San Juan County is asking a federal court to finalize a recent decision on voting districts. County leaders want to appeal the ruling, as the county’s Native American majority applauds it.

U.S. District Judge Robert J. Shelby issued his decision a few days before Christmas. It basically requires San Juan County to hold a special election next year using new district boundaries for three commission seats and five school board posts. And it’s aimed at reflecting the Navajo majority.

“People are very excited,” says Mark Maryboy, who was talking about the decision with other Navajos on Wednesday in Monument Valley. “They want to try to get some Navajo candidates to run for the county commission, school board and other county positions.”

Maryboy held the county commission seat targeted for Native Americans for 16 years.

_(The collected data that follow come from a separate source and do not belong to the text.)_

Lemma detect_ok :
  exists rk rk', ns !! k = Some rk /\ touched rk rk' /\
    detect k ns = Ret (Some (v + 1, members val, value rest), <[k := rk']> ns).
Proof.
  destruct (Hup k Hk Hkm) as (rk & Ek & [] & _). unfold detect. rewrite Ek. unfold heartbeater_round, get_view_wo.
  rewrite vo_myvid0, vo_value0. cbn [cfg_me set_acc].
  assert (cfg_me (cfg rk) = k) as -> by exact vo_addr0. rewrite (proj2 (isamember_elem _ _) Hk). cbn [negb].
  assert (ping k v ns m = HB_FAILURE) as Hpm by (unfold ping; by rewrite Hdown).
  assert (forall x, x ∈ members val -> x <> k -> x <> m -> ping k v ns x = HB_OK) as Hpx.
  { intros x Hx _ Hxm. unfold ping. destruct (Hup x Hx Hxm) as (r & -> & [] & _). unfold heartbeat.
    by rewrite vo_myvid1, Z.eqb_refl. }
  set (c := set_acc (cfg rk) _). exists rk, (set_cfg rk c). split; [done|]. split.
  { eexists. split; [reflexivity|]. intros j. apply std_ref_touch. }
  assert ((if decide (smallest k (members val) = k) then (v, first_failing (ping k v ns) k (members val), c)
    else (v, if decide (ping k v ns (smallest k (members val)) = HB_OK) then None
             else Some (smallest k (members val)), c)) = (v, Some m, c)) as ->.
  { destruct (decide (smallest k (members val) = k)) as [_|Hne].
    - rewrite (first_failing_only _ k m); [done|done|done|by rewrite Hpm|done].
    - destruct Hping as [?|Hs]; [done|]. by rewrite Hs, Hpm. }
  unfold heartbeater_end, remove_wo. cbn [myvid mems c set_acc].
  rewrite vo_myvid0, Z.eqb_refl, vo_mems0, u32_id, i32_id by (split; lia). done.
Qed.
Lemma rest_majority ns' : (forall x, x ∈ members val -> x <> m -> is_Some (ns' !! x)) ->
  majority (members val) (filter (fun x => is_Some (ns' !! x)) (members val)) = true.
Proof.
  intros Hin. rewrite majority_eq by lia. apply bool_decide_eq_true. unfold members_in.
  assert (length (members val) <= Datatypes.S (length (filter (fun x => x ∈ filter (fun x => is_Some (ns' !! x)) (members val)) (members val))))%nat; [|lia].
  assert (members val ⊆ m :: filter (fun x => x ∈ filter (fun x => is_Some (ns' !! x)) (members val)) (members val)) as Hsub.
  { intros x Hx. rewrite elem_of_cons, !list_elem_of_filter. destruct (decide (x = m)); [by left|right]. auto. }
  exact (submseteq_length _ _ (NoDup_submseteq _ _ Hnd Hsub)).
Qed.
(** The other members change to the view without the one that crashed. *)
Lemma change_view_replicas :
  exists ns2, change_view k ns = Ret ns2 /\
    replicas (next_primary p (members val) rest) (v + 1) (value rest) (Viewstamp (v + 1) 1) last s ns2.
Proof.
  unfold change_view. destruct detect_ok as (rk & rk' & Ek & T & ->). rewrite outcome_bind_Ret. cbn [snd].
  destruct (propose_ok k p v val (value rest) k last s (<[k := rk']> ns)) as (ns' & -> & _ & Hin); try done.
  { apply value_one_line. rewrite <-members_rest. apply members_words. }
  { apply members_words. }
  { by rewrite lookup_insert_eq. }
  { rewrite members_rest. by apply elem_rest. }
  { intros x r Hx Er. destruct (decide (x = m)) as [->|Hxm].
    { rewrite lookup_insert_ne, Hdown in Er by done. done. }
    destruct (Hup x Hx Hxm) as (r0 & E0 & Hr0 & ? & ?). apply lookup_insert_Some in Er as [[<- <-]|[_ Er]]; [|by simplify_eq].
    rewrite Ek in E0. injection E0 as <-. pose proof (touched_view _ _ _ _ _ _ _ T Hr0). by destruct T as (? & -> & _). }
  { apply rest_majority. intros x Hx Hxm. destruct (decide (k = x)) as [<-|]; [by rewrite lookup_insert_eq|].
    rewrite lookup_insert_ne by done. destruct (Hup x Hx Hxm) as (r & -> & _). done. }
  rewrite outcome_bind_Ret. rewrite members_rest in Hin |- *. set (q := next_primary _ _ _) in *.
  assert (forall x, x ∈ rest -> exists r, ns' !! x = Some r /\ learnt q (v + 1) (value rest) last s x r) as Hrest.
  { intros x [Hx Hxm]%elem_rest. apply Hin; [done|]. destruct (decide (k = x)) as [<-|]; [by rewrite lookup_insert_eq|].
    rewrite lookup_insert_ne by done. destruct (Hup x Hx Hxm) as (r & -> & _). done. }
  assert (q ∈ rest) as Hq by (apply (next_primary_in p (members val) rest k); [done|by apply elem_rest]).
  destruct (Hrest q Hq) as (rq & Eq & Hrq).
  assert (NoDup rest) as Hndr by by apply NoDup_filter.
  pose proof members_rest as Hmr. unfold recover.
  assert (syncing q (v + 1) (value rest) last (service rq) (members (value rest)) (wake <$> ns')) as Hsw.
  { apply syncing_wake; rewrite Hmr; [done|]. intros x Hx. destruct (Hrest x Hx) as (r & Er & Hr).
    exists r. split; [by rewrite lookup_fmap, Er|].
    apply (learnt_changing q (v + 1) (value rest) last s x r rq Hr Hrq). intros ->. rewrite Eq in Er. by injection Er. }
  rewrite Hmr in Hsw.
  destruct (sync_nodes_ok q (v + 1) (value rest) last (service rq) rest (wake <$> ns') Hndr Hsw) as (xs & -> & Hxs).
  rewrite outcome_bind_Ret. eexists. split; [reflexivity|].
  eapply replicas_agree; [by destruct Hrq as (_ & _ & _ & ?)|]. apply syncing_replicas; by rewrite ?Hmr.
Qed.
End crash.
End failover.

(** ** Three nodes *)

Section three_nodes.
Context {S : Type} `{StateTransferOk S}.
Definition pbc (s : S) : gmap str (rsm S) :=
  <[lit "p" := node_with s (lit "p")]> (nodes (three_with s [])).
Lemma pbc_members : members (lit "p b c ") = [lit "p"; lit "b"; lit "c"].
Proof. reflexivity. Qed.
Lemma pbc_log : log_reads (fun a => at_view 1 (lit "p b c ") a /\ unheard a) (print_rec (Done 1 (lit "p b c "))).
Proof.
  exists [Done 1 (lit "p b c ")]. split_and!; [reflexivity| |].
  - constructor; [|done]. split; [done|]. by apply (bool_decide_unpack _); vm_compute.
  - intros a. split; [|done]. split; [done|apply std_ref_insert_eq].
Qed.
Lemma pbc_replicas s :
  replicas (lit "p") 1 (lit "p b c ") (Viewstamp 1 1) (Viewstamp 0 0) s (pbc s).
Proof.
  unfold replicas. rewrite pbc_members. split_and!.
  - by apply (bool_decide_unpack _); vm_compute.
  - by left.
  - intros n Hn. exists (node_with s n).
    rewrite !elem_of_cons in Hn. destruct Hn as [->|[->|[->|[]%not_elem_of_nil]]];
      (split; [vm_compute; reflexivity|]); (split; [|by repeat split]); (constructor; try done);
      first [eapply log_reads_mono; [|exact pbc_log]; by intros ? [? _]
            |intros _; split; [done|exact pbc_log|by split]].
Qed.
End three_nodes.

“And the vote was always 2-to-1,” he says. “I can tell you that there’s a lot of opposition as far as the county serving the Navajo population.”

The question of racial gerrymandering has dogged the county for decades. It boils down to the principal of “one person, one vote,” just like ongoing African American voting rights cases across the country.

But, in rural San Juan County, it’s Native Americans who say they’re the victims of discrimination. The Navajo Nation filed suit in this case, saying the districts were unconstitutional.

But San Juan County commissioners disagree, and they’re asking the court for a final judgement so they can begin their appeal.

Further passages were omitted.